▸ **Material for this task**:
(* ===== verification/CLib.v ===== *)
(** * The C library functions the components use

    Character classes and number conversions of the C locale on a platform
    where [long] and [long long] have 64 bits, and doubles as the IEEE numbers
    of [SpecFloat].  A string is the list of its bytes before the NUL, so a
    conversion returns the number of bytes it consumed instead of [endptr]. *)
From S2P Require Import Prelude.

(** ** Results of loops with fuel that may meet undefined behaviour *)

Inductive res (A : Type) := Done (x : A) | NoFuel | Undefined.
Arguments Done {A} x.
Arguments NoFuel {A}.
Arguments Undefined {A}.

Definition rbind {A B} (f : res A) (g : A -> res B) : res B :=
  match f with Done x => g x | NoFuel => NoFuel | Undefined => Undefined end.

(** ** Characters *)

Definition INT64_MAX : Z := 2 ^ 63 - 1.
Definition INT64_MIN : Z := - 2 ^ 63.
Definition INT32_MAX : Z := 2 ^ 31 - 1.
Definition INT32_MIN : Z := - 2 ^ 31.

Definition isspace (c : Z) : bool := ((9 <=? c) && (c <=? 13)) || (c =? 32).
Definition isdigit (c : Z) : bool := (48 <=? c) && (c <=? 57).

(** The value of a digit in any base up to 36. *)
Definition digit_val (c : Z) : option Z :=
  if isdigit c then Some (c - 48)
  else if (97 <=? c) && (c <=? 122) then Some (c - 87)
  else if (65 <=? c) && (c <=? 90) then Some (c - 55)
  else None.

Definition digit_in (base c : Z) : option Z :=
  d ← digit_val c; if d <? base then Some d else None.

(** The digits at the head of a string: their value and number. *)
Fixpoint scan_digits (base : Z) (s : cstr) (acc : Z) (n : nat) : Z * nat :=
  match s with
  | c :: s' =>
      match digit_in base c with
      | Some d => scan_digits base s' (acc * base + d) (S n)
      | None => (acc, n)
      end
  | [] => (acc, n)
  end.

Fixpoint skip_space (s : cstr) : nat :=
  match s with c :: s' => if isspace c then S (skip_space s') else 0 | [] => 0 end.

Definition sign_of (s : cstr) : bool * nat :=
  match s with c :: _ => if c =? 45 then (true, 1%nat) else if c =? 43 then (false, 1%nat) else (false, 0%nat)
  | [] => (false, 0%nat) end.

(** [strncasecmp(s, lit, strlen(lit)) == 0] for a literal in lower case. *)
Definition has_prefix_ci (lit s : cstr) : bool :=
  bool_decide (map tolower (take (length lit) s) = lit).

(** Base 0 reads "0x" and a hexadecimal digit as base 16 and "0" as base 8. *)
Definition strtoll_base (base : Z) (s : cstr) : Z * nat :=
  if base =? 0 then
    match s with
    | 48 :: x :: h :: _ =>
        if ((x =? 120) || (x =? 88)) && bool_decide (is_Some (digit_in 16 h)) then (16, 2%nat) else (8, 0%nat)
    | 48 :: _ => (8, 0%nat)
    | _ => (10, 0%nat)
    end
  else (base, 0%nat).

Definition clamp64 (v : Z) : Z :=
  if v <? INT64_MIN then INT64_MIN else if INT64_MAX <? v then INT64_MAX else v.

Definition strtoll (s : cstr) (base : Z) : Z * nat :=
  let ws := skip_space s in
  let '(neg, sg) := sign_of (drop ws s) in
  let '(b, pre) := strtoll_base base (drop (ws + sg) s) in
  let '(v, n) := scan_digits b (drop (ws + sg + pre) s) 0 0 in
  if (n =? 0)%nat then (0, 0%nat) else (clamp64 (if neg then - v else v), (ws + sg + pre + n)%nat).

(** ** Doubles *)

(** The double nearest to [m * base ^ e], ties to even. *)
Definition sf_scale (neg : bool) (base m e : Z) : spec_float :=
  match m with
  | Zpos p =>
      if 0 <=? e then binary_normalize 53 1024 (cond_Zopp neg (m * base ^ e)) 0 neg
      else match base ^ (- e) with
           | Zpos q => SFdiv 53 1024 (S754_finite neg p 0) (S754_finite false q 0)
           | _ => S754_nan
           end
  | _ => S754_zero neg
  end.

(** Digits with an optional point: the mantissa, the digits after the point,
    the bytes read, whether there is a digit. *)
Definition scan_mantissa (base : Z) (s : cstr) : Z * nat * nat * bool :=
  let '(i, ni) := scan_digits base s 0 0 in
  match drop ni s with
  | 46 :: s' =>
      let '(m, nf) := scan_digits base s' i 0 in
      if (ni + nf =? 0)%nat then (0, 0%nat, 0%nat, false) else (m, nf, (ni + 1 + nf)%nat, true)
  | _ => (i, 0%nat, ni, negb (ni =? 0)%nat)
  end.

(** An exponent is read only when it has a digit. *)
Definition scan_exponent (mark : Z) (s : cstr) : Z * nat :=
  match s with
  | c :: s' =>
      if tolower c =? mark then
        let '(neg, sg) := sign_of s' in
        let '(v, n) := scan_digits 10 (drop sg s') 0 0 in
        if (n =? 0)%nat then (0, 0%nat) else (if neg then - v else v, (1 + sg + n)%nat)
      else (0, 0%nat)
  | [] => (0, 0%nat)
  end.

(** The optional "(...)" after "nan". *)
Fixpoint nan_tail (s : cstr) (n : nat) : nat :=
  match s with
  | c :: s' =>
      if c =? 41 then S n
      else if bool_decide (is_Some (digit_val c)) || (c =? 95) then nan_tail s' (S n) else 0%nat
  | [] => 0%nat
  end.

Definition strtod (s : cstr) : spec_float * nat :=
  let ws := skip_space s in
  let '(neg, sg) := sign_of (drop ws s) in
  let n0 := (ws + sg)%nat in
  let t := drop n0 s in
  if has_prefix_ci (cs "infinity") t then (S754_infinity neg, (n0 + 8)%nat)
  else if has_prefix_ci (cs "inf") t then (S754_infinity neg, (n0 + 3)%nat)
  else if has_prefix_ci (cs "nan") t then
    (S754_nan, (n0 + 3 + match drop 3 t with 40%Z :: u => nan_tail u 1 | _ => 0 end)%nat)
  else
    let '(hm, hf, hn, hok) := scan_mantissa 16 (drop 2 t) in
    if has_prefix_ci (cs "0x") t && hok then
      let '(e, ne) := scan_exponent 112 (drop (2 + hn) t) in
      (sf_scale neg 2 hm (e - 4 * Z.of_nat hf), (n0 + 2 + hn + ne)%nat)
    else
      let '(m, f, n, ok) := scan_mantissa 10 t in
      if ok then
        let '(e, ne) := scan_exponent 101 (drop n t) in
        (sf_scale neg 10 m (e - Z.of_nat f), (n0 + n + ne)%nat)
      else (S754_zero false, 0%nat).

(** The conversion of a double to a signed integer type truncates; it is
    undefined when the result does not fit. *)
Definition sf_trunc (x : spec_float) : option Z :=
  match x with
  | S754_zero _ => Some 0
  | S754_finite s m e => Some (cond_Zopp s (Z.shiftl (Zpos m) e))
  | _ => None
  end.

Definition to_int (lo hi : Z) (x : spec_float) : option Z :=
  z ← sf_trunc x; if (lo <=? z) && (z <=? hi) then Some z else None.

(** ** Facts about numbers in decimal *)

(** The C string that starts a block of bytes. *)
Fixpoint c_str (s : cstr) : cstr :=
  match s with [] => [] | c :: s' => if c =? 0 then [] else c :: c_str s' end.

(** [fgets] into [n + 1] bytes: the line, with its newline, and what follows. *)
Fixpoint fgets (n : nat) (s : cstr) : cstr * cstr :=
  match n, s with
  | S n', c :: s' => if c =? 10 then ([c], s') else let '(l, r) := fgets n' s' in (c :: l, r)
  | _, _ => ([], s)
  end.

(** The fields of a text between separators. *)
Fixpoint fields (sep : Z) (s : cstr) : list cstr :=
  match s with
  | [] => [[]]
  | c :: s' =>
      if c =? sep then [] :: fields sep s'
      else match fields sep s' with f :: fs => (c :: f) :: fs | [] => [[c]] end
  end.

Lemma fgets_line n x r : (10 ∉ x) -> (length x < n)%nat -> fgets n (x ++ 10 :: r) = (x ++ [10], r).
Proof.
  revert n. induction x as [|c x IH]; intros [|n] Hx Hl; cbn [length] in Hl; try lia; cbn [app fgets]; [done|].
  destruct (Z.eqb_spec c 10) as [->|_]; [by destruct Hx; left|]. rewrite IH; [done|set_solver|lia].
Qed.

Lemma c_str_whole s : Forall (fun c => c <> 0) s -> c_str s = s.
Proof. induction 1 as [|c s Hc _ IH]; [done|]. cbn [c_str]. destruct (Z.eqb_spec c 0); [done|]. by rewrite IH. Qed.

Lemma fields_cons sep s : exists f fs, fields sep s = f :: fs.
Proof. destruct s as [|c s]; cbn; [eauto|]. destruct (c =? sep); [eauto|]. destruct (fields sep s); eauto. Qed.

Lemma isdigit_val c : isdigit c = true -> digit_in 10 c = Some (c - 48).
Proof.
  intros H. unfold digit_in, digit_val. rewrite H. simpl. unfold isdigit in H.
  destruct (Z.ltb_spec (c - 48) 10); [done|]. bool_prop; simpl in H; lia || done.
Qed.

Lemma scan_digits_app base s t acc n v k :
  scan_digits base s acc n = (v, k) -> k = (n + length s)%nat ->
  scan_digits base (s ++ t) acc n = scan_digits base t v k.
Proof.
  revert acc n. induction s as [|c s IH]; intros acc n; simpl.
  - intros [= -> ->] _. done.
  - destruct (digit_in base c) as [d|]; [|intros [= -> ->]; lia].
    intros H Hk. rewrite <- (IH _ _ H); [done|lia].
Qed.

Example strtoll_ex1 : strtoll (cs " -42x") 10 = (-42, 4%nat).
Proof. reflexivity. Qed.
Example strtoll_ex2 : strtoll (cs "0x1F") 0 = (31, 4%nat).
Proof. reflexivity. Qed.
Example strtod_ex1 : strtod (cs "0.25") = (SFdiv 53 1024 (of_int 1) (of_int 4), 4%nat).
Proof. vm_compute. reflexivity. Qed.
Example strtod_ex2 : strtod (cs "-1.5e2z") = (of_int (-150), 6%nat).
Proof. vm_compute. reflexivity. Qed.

▸ **Task**: What you return should be the lines from the beginning of the records through the one that contains "Definition digit_val (c", repeated exactly and with no additions.

▸ **Exercise output**:
(* ===== verification/CLib.v ===== *)
(** * The C library functions the components use

    Character classes and number conversions of the C locale on a platform
    where [long] and [long long] have 64 bits, and doubles as the IEEE numbers
    of [SpecFloat].  A string is the list of its bytes before the NUL, so a
    conversion returns the number of bytes it consumed instead of [endptr]. *)
From S2P Require Import Prelude.

(** ** Results of loops with fuel that may meet undefined behaviour *)

Inductive res (A : Type) := Done (x : A) | NoFuel | Undefined.
Arguments Done {A} x.
Arguments NoFuel {A}.
Arguments Undefined {A}.

Definition rbind {A B} (f : res A) (g : A -> res B) : res B :=
  match f with Done x => g x | NoFuel => NoFuel | Undefined => Undefined end.

(** ** Characters *)

Definition INT64_MAX : Z := 2 ^ 63 - 1.
Definition INT64_MIN : Z := - 2 ^ 63.
Definition INT32_MAX : Z := 2 ^ 31 - 1.
Definition INT32_MIN : Z := - 2 ^ 31.

Definition isspace (c : Z) : bool := ((9 <=? c) && (c <=? 13)) || (c =? 32).
Definition isdigit (c : Z) : bool := (48 <=? c) && (c <=? 57).

(** The value of a digit in any base up to 36. *)
Definition digit_val (c : Z) : option Z :=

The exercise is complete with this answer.